• _Given information_:
::::

Definition ImageCompressorTool : Tool := {|
  class_name := "ImageCompressorTool";
  name := "image-compressor";
  description := "Compress images to reduce file size while maintaining quality";
  version := "1.0.0";
  output_type := "file";
  input_schema :=
    PyDict [
      ("type", PyStr "object");
      ("properties", PyDict [
         ("image_file_path", PyDict [
            ("type", PyStr "file");
            ("description", PyStr "Input Image file (injected by API)")]);
         ("quality", PyDict [
            ("type", PyStr "integer");
            ("description", PyStr "Quality for lossy formats (1-100)");
            ("minimum", PyInt 1);
            ("maximum", PyInt 100);
            ("default", PyInt 85)])]);
      ("required", PyList [PyStr "image_file_path"])];
  run := fun kwargs =>
    (* [kwargs.get("image_file_path")] *)
    let file_path := default PyNone (kwargs !! "image_file_path") in
    if negb (truthy file_path)
    then raise (ToolError ToolExecutionException "No image file provided")
    else
      (quality <- try_except
                    (lift (ImageCompressorInput E kwargs))
                    (fun e => raise (ToolError InvalidInputException
                                       ("Invalid input: " +:+ str_exn e))) ;;
       try_except
         (out <- compress_image file_path quality ;;
          ret (pair_value out))
         (fun e => raise (ToolError ToolExecutionException
                            ("Failed to compress image: " +:+ str_exn e))))%st
|}.

(** ** [core/tool_registry.py] *)

(** The module-level dictionary [TOOLS], in insertion order. *)
Definition Registry := list (string * Tool).

Definition initial_TOOLS : Registry := [
  ("qr-generator", QRGeneratorTool);
  ("image-converter", ImageConverterTool);
  ("image-compressor", ImageCompressorTool)
].

(** What a request can read or change: the registry and the storage. *)
Record World := {
  TOOLS : Registry;
  files : FS
}.

(** Computations of the route handlers. *)
Abbreviation App := (ST World).

Definition run_io {A} (m : IO A) : App A :=
  fun w =>
    let (r, fs') := m (files w) in
    (r, {| TOOLS := TOOLS w; files := fs' |}).

Definition read_TOOLS : App Registry := fun w => (Ok (TOOLS w), w).

(** [tool_name in TOOLS] *)
Definition has_key {A} (k : string) (d : list (string * A)) : bool :=
  match assoc k d with Some _ => true | None => false end.

Definition get_tool (tool_name : string) : App Tool :=
  (tools <- read_TOOLS ;;
   if negb (has_key tool_name tools)
   then raise (KeyError ("Tool '" +:+ tool_name +:+ "' not found"))
   else match assoc tool_name tools with
        | Some tool => ret tool
        | None => raise (KeyError tool_name)
        end)%st.

Definition list_tools : App (list Metadata) :=
  (tools <- read_TOOLS ;;
   ret (List.map (fun kv => get_metadata (snd kv)) tools))%st.

Definition tool_exists (tool_name : string) : App bool :=
  (tools <- read_TOOLS ;;
   ret (has_key tool_name tools))%st.

(** ** [api/routes_system.py] *)

Record ToolList := {
  tools : list Metadata;
  count : Z
}.

Definition health_check : App (list (string * string)) :=
  ret [("status", "ok")].

Definition list_all_tools : App ToolList :=
  (tools <- list_tools ;;
   ret {| tools := tools; count := Z.of_nat (List.length tools) |})%st.

Definition get_tool_metadata (tool_name : string) : App Metadata :=
  (found <- tool_exists tool_name ;;
   if negb found
   then raise (ToolError ToolNotFoundException ("Tool '" +:+ tool_name +:+ "' not found"))
   else
     tool <- get_tool tool_name ;;
     ret (get_metadata tool))%st.

(** ** [api/routes_tools.py] *)

Definition MEDIA_TYPES : list (string * string) := [
  (".png", "image/png");
  (".jpg", "image/jpeg");
  (".jpeg", "image/jpeg");
  (".gif", "image/gif");
  (".webp", "image/webp");
  (".bmp", "image/bmp");
  (".pdf", "application/pdf");
  (".json", "application/json");
  (".txt", "text/plain");
  (".csv", "text/csv");
  (".zip", "application/zip")
].

(** [Path(filename)] takes a string, or the path of an [os.PathLike]
    object, and raises [TypeError] on any other value. *)
Definition Path (filename : PyVal) : result string :=
  match filename with
  | PyStr filename => Ok filename
  | _ =>
      match Path_of E filename with
      | Some path => Ok path
      | None => Raise (PyException "TypeError" (path_type_error E filename))
      end
  end.

Definition get_media_type_and_extension (filename : PyVal) : result (string * string) :=
  rbind (Path filename) (fun path =>
    let extension := lower (path_suffix E path) in
    let media_type := default "application/octet-stream" (assoc extension MEDIA_TYPES) in
    Ok (media_type, extension)).

(** An [UploadFile] handed to a tool directly: an object with the two
    attributes the tools read. *)
Definition upload_object (filename : string) (content : bytes) : PyVal :=
  PyObject "UploadFile" [("filename", PyStr filename); ("file", PyBytes content)].

(** A value of a parsed form.  [UploadFile] is an instance of the class
    [routes_tools.py] imports from fastapi, the one its [isinstance] test
    accepts.  [FormFile] is a file part as [request.form()] builds it: an
    upload object of the class of starlette, of which the class of
    fastapi is a subclass, so the test does not accept it; it has a file
    name, since a part sent without one is parsed as a plain field.
    [FormField] is a plain string. *)
Inductive FormValue :=
| UploadFile (filename : option string) (content : bytes)
| FormField (value : string)
| FormFile (filename : string) (content : bytes).

(** The request, as far as [run_tool] looks at it: the [content-type]
    header if there is one, what [request.json()] gives and what
    [request.form().items()] gives. *)
Record Request := {
  header_content_type : option string;
  request_json : result json;
  request_form : result (list (string * FormValue))
}.

(** What the handler returns: the dictionary [{"data": result}] or a
    [FileResponse]. *)
Inductive Response :=
| DataDocument (data : PyVal)
| FileResponse (path : PyVal) (filename : PyVal) (media_type : string)
               (headers : list (string * PyVal)).

(** The body of the loop over the parts of the form. *)
Definition process_part (tool_name : string) (input_data : kwargs)
    (key : string) (value : FormValue) : IO kwargs :=
  match value with
  | UploadFile filename content =>
      (file_path <-
         try_except
           (save_uploaded_file content
              (match filename with
               | Some f => if str_truthy f then f else "uploaded_file"
               | None => "uploaded_file"
               end)
              (Some tool_name))
           (fun e =>
              match e with
              | ToolError FileProcessingException message =>
                  raise (HTTPException 400 message)
              | _ => raise e
              end) ;;
       ret (<[key +:+ "_file_path" := PyStr file_path]> input_data))%st
  | FormField value => ret (<[key := PyStr value]> input_data)
  | FormFile filename content =>
      ret (<[key := upload_object filename content]> input_data)
  end.

Fixpoint process_parts (tool_name : string) (parts : list (string * FormValue))
    (input_data : kwargs) : IO kwargs :=
  match parts with
  | [] => ret input_data
  | (key, value) :: rest =>
      (input_data <- process_part tool_name input_data key value ;;
       process_parts tool_name rest input_data)%st
  end.

(** Lines 120 to 124: the upload under [file] serves as [image]. *)
Definition rename_file_path (input_data : kwargs) : kwargs :=
  match input_data !! "image_file_path" with
  | Some _ => input_data
  | None =>
      match input_data !! "file_file_path" with
      | Some file_path =>
          <["image_file_path" := file_path]> (delete "file_file_path" input_data)
      | None => input_data
      end
  end.

(** [list(input_data.keys())], evaluated for the debug line: a value that
    is not a [dict] has no [keys]. *)
Definition keys_of (input_data : PyVal) : result kwargs :=
  match input_data with
  | PyDict items => Ok (dict_of_items items)
  | _ => Raise (PyException "AttributeError"
                  ("'" +:+ type_name input_data +:+ "' object has no attribute 'keys'"))
  end.

(** The first [try] block of [run_tool]. *)
Definition parse_input (tool_name : string) (request : Request) : IO kwargs :=
  let content_type := default "" (header_content_type request) in
  try_except
    (if str_contains "application/json" content_type
     then
       input_data <- lift (request_json request) ;;
       lift (keys_of (of_json input_data))
     else if str_contains "multipart/form-data" content_type
     then
       form_data <- lift (request_form request) ;;
       input_data <- process_parts tool_name form_data ∅ ;;
       ret (rename_file_path input_data)
     else
       raise (HTTPException 400
                "Content-Type must be application/json or multipart/form-data"))%st
    (fun e =>
       match e with
       | HTTPException _ _ => raise e
       | _ => raise (HTTPException 400 "Failed to parse request")
       end).

(** The call of [tool.run] with the dictionary unpacked into keyword
    arguments: a key named [self] collides with the receiver of the
    method, and Python raises [TypeError] before [run] starts. *)
Definition call_run (tool : Tool) (input_data : kwargs) : IO PyVal :=
  match input_data !! "self" with
  | Some _ =>
      raise (PyException "TypeError"
               (class_name tool +:+ ".run() got multiple values for argument 'self'"))
  | None => run tool input_data
  end.

(** The second [try] block. *)
Definition execute_tool (tool : Tool) (input_data : kwargs) : IO PyVal :=
  try_except
    (call_run tool input_data)
    (fun e =>
       match e with
       | ToolError InvalidInputException message => raise (HTTPException 400 message)
       | ToolError FileProcessingException message => raise (HTTPException 400 message)
       | ToolError _ message => raise (HTTPException 500 message)
       | _ => raise (HTTPException 500 "Tool execution failed")
       end).

(** [isinstance(result, tuple) and len(result) == 2] *)
Definition is_pair (v : PyVal) : bool :=
  match v with
  | PyTuple [_; _] => true
  | _ => false
  end.

(** Lines 166 to 183: the media type by the name, then the
    [FileResponse], whose constructor can raise. *)
Definition file_response (file_path filename : PyVal) : result Response :=
  rbind (get_media_type_and_extension filename) (fun mt =>
    match FileResponse_error E file_path filename (fst mt) (snd mt) with
    | Some (cls, text) => Raise (PyException cls text)
    | None =>
        Ok (FileResponse file_path filename (fst mt)
              [("X-File-Extension", PyStr (snd mt)); ("X-File-Name", filename)])
    end).

(** Lines 158 to 190: the response by [tool.output_type]. *)
Definition shape_response (tool : Tool) (result_ : PyVal) : result Response :=
  if String.eqb (output_type tool) "json"
  then Ok (DataDocument result_)
  else if String.eqb (output_type tool) "file"
  then
    match result_ with
    | PyTuple [file_path; filename] => file_response file_path filename
    | _ => Raise (HTTPException 500 "Invalid tool output")
    end
  else Raise (HTTPException 500 "Unknown output type").

Definition run_tool (tool_name : string) (request : Request) : App Response :=
  (found <- tool_exists tool_name ;;
   if negb found
   then raise (ToolError ToolNotFoundException ("Tool '" +:+ tool_name +:+ "' not found"))
   else
     tool <- get_tool tool_name ;;
     input_data <- run_io (parse_input tool_name request) ;;
     result_ <- run_io (execute_tool tool input_data) ;;
     lift (shape_response tool result_))%st.

(** ** The exception handlers of [main.py] *)

(** The dictionary every handler returns. *)
Record ErrorDocument := {
  error : string;
  status_code : Z
}.

(** The handler of the nearest registered class answers. *)
Definition handle_exception (exc : exn) : ErrorDocument :=
  match exc with
  | ToolError ToolNotFoundException message =>
      {| error := message; status_code := 404 |}
  | ToolError _ message =>
      {| error := message; status_code := 500 |}
  | HTTPException status_code detail =>
      {| error := detail; status_code := status_code |}
  | _ =>
      {| error := "An unexpected error occurred"; status_code := 500 |}
  end.

(** [POST /api/system/tools/{tool_name}/run]: what [run_tool] returns,
    or else the dictionary that the handler of [main.py] returns for the
    exception [run_tool] raised.  That dictionary is a plain [dict], not
    a response object; what the framework sends in its place is not
    modelled. *)
Definition post_run (tool_name : string) (request : Request) (w : World)
  : (ErrorDocument + Response) * World :=
  match run_tool tool_name request w with
  | (Ok response, w') => (inr response, w')
  | (Raise exc, w') => (inl (handle_exception exc), w')
  end.

(** The process serving requests to the run endpoint one after the
    other. *)
Fixpoint serve (requests : list (string * Request)) (w : World) : World :=
  match requests with
  | [] => w
  | (tool_name, request) :: rest => serve rest (snd (post_run tool_name request w))
  end.

(** The process after start-up: the three tools, and whatever is on disk. *)
Definition initial_world (fs : FS) : World :=
  {| TOOLS := initial_TOOLS; files := fs |}.

End Platform.

(** ** A concrete environment

    A POSIX host on which the operating system refuses nothing, for
    ASCII inputs; the validators accept what the schemas describe. *)

Definition posix_suffix (filename : string) : string :=
  let n := String.length filename in
  match String.index 0 "." (String.rev filename) with
  | Some i =>
      let dot := (n - 1 - i)%nat in
      if ((0 <? dot) && (dot <? n - 1))%nat
      then String.substring dot (n - dot) filename
      else ""
  | None => ""
  end.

::::

• _What the task requires_:
Where the string "ToolList" occurs in a line above, count that line, and report solely the final figure.

• _Answer for this exercise_:
2